A semantic social network is the result of the application of Semantic Web technologies to social networks and online social media.

==History==

The term Semantic Social Networks was coined independently by Stephen Downes and Marco Neumann in 2004 to describe the application of Semantic Web technologies and online social networks. In particular the use of RDF, FOAF and social network metrics for "SNEACHTA", a community portal project, to improve search results for online resources and content management for personalized content selection and display demonstrates this concept. A Semantic Social Network Portal project applied to the PUII (Programme for University Industry Interface) to support efforts in enterprise training units to identify up-skilling needs of the employee in the company and to simplify the creation and reuse of knowledge in online communities. In 2005 the concepts of Semantic Social Networks were applied to the Lotico Semantic Web to demonstrate the effectiveness of the research results to augmented communities of interest.

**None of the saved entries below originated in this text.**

(** What one iteration may do to the store: the table is untouched, rows
    are only added to the session, each added row has a player count only
    under a truthy Steam id, and after a normal exit the record's id is in
    the store. *)
Lemma loop_body_effect (d : dict) (total : nat) (item : nat * CatalogRecord)
    (s s' : state) (r : result unit) :
  loop_body lower token_sort_ratio net d total item s = (r, s') ->
  db s' = db s /\
  (exists extra, pending s' = pending s ++ extra /\ Forall count_needs_appid extra) /\
  (r = Ok tt -> store_has s' (c_id (snd item)) = true).
Proof.
  destruct item as [index game]. cbn [snd].
  destruct (store_has s (c_id game)) eqn:Hs.
  - rewrite loop_body_stored by exact Hs. intros H. inversion H; subst.
    repeat split; auto. exists []. now rewrite app_nil_r.
  - rewrite loop_body_new by exact Hs. cbv zeta.
    destruct (match_app_id _ _ _ _) as [appid|e].
    + destruct (truthy appid) eqn:Ht.
      * pose proof (get_steam_player_count_state appid
          (with_call (CallGetSteamPlayerCount appid)
             (with_call (CallMatchAppId (c_title game)) s))) as Hst.
        destruct (get_steam_player_count net appid _) as [[count|e] s2]; simpl in Hst;
          intros H; inversion H; subst; clear H;
          destruct (is_None appid); simpl.
        all: repeat split; auto; try discriminate.
        all: try (exists [enriched game appid count]; split; [reflexivity|];
                  constructor; [|constructor]; unfold count_needs_appid; simpl; congruence).
        all: try (exists []; now rewrite app_nil_r).
        all: intros _; rewrite store_has_app; simpl; rewrite existsb_app; simpl;
             rewrite Z.eqb_refl; rewrite orb_true_r; simpl; now rewrite !orb_true_r.
      * intros H. inversion H; subst; clear H. simpl. repeat split; auto.
        -- exists [enriched game appid PNone]. split; [reflexivity|].
           constructor; [|constructor]. unfold count_needs_appid. reflexivity.
        -- intros _. rewrite store_has_app. simpl. rewrite existsb_app. simpl.
           rewrite Z.eqb_refl. simpl. now rewrite !orb_true_r.
    + intros H. inversion H; subst. simpl. repeat split; auto; try discriminate.
      exists []. now rewrite app_nil_r.
Qed.

End LoopFacts.

Arguments loop_body : simpl never.

Section RunFacts.

Variable lower : string -> string.
Variable token_sort_ratio : string -> string -> Z.
Variable net : network.

(** The store only grows along an iteration. *)
Lemma store_has_grows (s s' : state) (extra : list Game) (i : Z) :
  db s' = db s -> pending s' = pending s ++ extra ->
  store_has s i = true -> store_has s' i = true.
Proof.
  intros Hdb Hp. rewrite !store_has_app, Hdb, Hp, existsb_app.
  destruct (existsb _ (db s)); simpl; [reflexivity|]. intros ->. reflexivity.
Qed.

(** When every id is in the store the whole traversal is a no-op. *)
Lemma for_each_all_stored (d : dict) (total : nat) (items : list (nat * CatalogRecord))
    (s : state) :
  Forall (fun item => store_has s (c_id (snd item)) = true) items ->
  for_each items (loop_body lower token_sort_ratio net d total) s = (Ok tt, s).
Proof.
  induction 1 as [|[index game] items Hx _ IH]; simpl; [reflexivity|].
  unfold bind. rewrite loop_body_stored by exact Hx. exact IH.
Qed.

(** The effect of a traversal on the store. *)
Lemma for_each_effect (d : dict) (total : nat) (items : list (nat * CatalogRecord)) :
  forall (s s' : state) (r : result unit),
  for_each items (loop_body lower token_sort_ratio net d total) s = (r, s') ->
  db s' = db s /\
  (exists extra, pending s' = pending s ++ extra /\ Forall count_needs_appid extra) /\
  (r = Ok tt -> Forall (fun item => store_has s' (c_id (snd item)) = true) items).
Proof.
  induction items as [|item items IH]; intros s s' r; simpl.
  - intros H. inversion H; subst. repeat split; auto.
    exists []. now rewrite app_nil_r.
  - unfold bind.
    destruct (loop_body lower token_sort_ratio net d total item s) as [[[]|e] s1] eqn:E1.
    + destruct (loop_body_effect _ _ _ _ _ _ _ _ _ E1) as (Hdb1 & (x1 & Hp1 & Hc1) & Hin1).
      intros E2. destruct (IH _ _ _ E2) as (Hdb2 & (x2 & Hp2 & Hc2) & Hin2).
      split; [congruence|]. split.
      * exists (x1 ++ x2). split.
        -- now rewrite Hp2, Hp1, app_assoc.
        -- apply Forall_app. auto.
      * intros Hr. constructor; auto.
        eapply store_has_grows; eauto.
    + destruct (loop_body_effect _ _ _ _ _ _ _ _ _ E1) as (Hdb1 & Hx1 & _).
      intros H. inversion H; subst. repeat split; auto. discriminate.
Qed.

(** Records already stored when the traversal starts can be dropped from
    the catalog without changing the run. *)
Lemma for_each_skips_stored (d : dict) (total : nat) (s0 : state)
    (items : list (nat * CatalogRecord)) :
  forall s : state,
  (forall i, store_has s0 i = true -> store_has s i = true) ->
  for_each items (loop_body lower token_sort_ratio net d total) s
  = for_each (filter (fun item => negb (store_has s0 (c_id (snd item)))) items)
             (loop_body lower token_sort_ratio net d total) s.
Proof.
  induction items as [|[index game] items IH]; intros s Hs; simpl; [reflexivity|].
  destruct (store_has s0 (c_id game)) eqn:E0; simpl.
  - unfold bind at 1. rewrite loop_body_stored by (apply Hs; exact E0).
    apply IH. exact Hs.
  - unfold bind.
    destruct (loop_body lower token_sort_ratio net d total (index, game) s) as [[[]|e] s1] eqn:E1;
      [|reflexivity].
    destruct (loop_body_effect _ _ _ _ _ _ _ _ _ E1) as (Hdb1 & (x1 & Hp1 & _) & _).
    apply IH. intros i Hi. eapply store_has_grows; eauto.
Qed.

(** The index builder sends one request and touches nothing else but the
    output. *)
Lemma build_steam_app_dict_state (s : state) :
  let s' := snd (build_steam_app_dict lower net s) in
  db s' = db s /\ pending s' = pending s /\ call_log s' = call_log s /\
  http_log s' = http_log s ++ [STEAM_API_URL].
Proof.
  unfold build_steam_app_dict, bind, requests_get_steam, response_json, lift, ret,
    raise, print.
  destruct (status_code _ =? 200); [|simpl; auto].
  destruct (json _) as [body|]; [|simpl; auto].
  destruct (py_get body "applist" (PDict [])) as [applist|]; [|simpl; auto].
  destruct (py_get applist "apps" (PList [])) as [app_list|]; [|simpl; auto].
  destruct (py_iter app_list) as [apps|]; simpl; auto.
Qed.

End RunFacts.

(** ** Properties of the index builder *)

Lemma dict_get_set_same (k : string) (v : pyval) (d : dict) :
  dict_get k (dict_set k v d) = Some v.
Proof.
  induction d as [|[k' v'] d IH]; simpl.
  - now rewrite String.eqb_refl.
  - destruct (String.eqb k k') eqn:E; simpl; rewrite E; auto.
Qed.

Lemma dict_get_set_other (k k' : string) (v : pyval) (d : dict) :
  k <> k' -> dict_get k (dict_set k' v d) = dict_get k d.
Proof.
  intros Hne. induction d as [|[k0 v0] d IH]; simpl.
  - destruct (String.eqb_spec k k'); [contradiction|reflexivity].
  - destruct (String.eqb_spec k' k0) as [->|H0]; simpl.
    + destruct (String.eqb_spec k k0); [contradiction|reflexivity].
    + destruct (String.eqb k k0); auto.
Qed.

Lemma dict_keys_set (k : string) (v : pyval) (d : dict) :
  dict_keys (dict_set k v d)
  = if dict_contains k d then dict_keys d else dict_keys d ++ [k].
Proof.
  unfold dict_contains. induction d as [|[k' v'] d IH]; simpl; [reflexivity|].
  destruct (String.eqb k k'); simpl; [reflexivity|].
  rewrite IH. destruct (dict_get k d); reflexivity.
Qed.

Lemma dict_set_NoDup (k : string) (v : pyval) (d : dict) :
  NoDup (dict_keys d) -> NoDup (dict_keys (dict_set k v d)).
Proof.
  intros H. rewrite dict_keys_set. destruct (dict_contains k d) eqn:E; [exact H|].
  apply NoDup_app; auto.
  - constructor; [intros []|constructor].
  - intros x Hx [<-|[]].
    destruct (in_keys_dict_get _ _ Hx) as [w Hw].
    unfold dict_contains in E. rewrite Hw in E. discriminate.
Qed.

(** The comprehension over well-formed entries: later entries overwrite
    earlier ones and the accumulator keeps its other keys. *)
Lemma dict_comprehension_last (lower : string -> string)
    (apps : list pyval) (entries : list (string * pyval)) :
  Forall2 is_app_entry apps entries ->
  forall acc : dict,
  exists d,
    dict_comprehension lower apps acc = Ok d /\
    (forall k, dict_get k d = match last_appid_of lower k entries with
                              | Some a => Some a
                              | None => dict_get k acc
                              end) /\
    (NoDup (dict_keys acc) -> NoDup (dict_keys d)).
Proof.
  induction 1 as [|app [name appid] apps entries [Hn Ha] _ IH]; intros acc; simpl.
  - exists acc. auto.
  - unfold app_item. simpl in Hn, Ha. rewrite Hn. simpl. rewrite Ha.
    destruct (IH (dict_set (lower name) appid acc)) as (d & Hd & Hget & Hnd).
    exists d. split; [exact Hd|]. split.
    + intros k. rewrite Hget. destruct (last_appid_of lower k entries); [reflexivity|].
      destruct (String.eqb_spec k (lower name)) as [->|Hne].
      * apply dict_get_set_same.
      * now apply dict_get_set_other.
    + intros Hacc. apply Hnd. now apply dict_set_NoDup.
Qed.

In 2007 a team of French researchers at INRIA applied Semantic Social Network concepts and established formal methods for ontology matching. And in 2009 more researchers around the world started to implement Semantic Social Networks amongst them a team in Iran applied the concepts of Semantic Social Networks in order to facilitate organizational collaboration and expertise finding in decentralized organizations to Rayan Faragard, a software development company. They then performed social network analysis from the network they had gathered by FOAF tags which showed that using semantic social networks greatly increases the reliability, effectiveness and collaboration.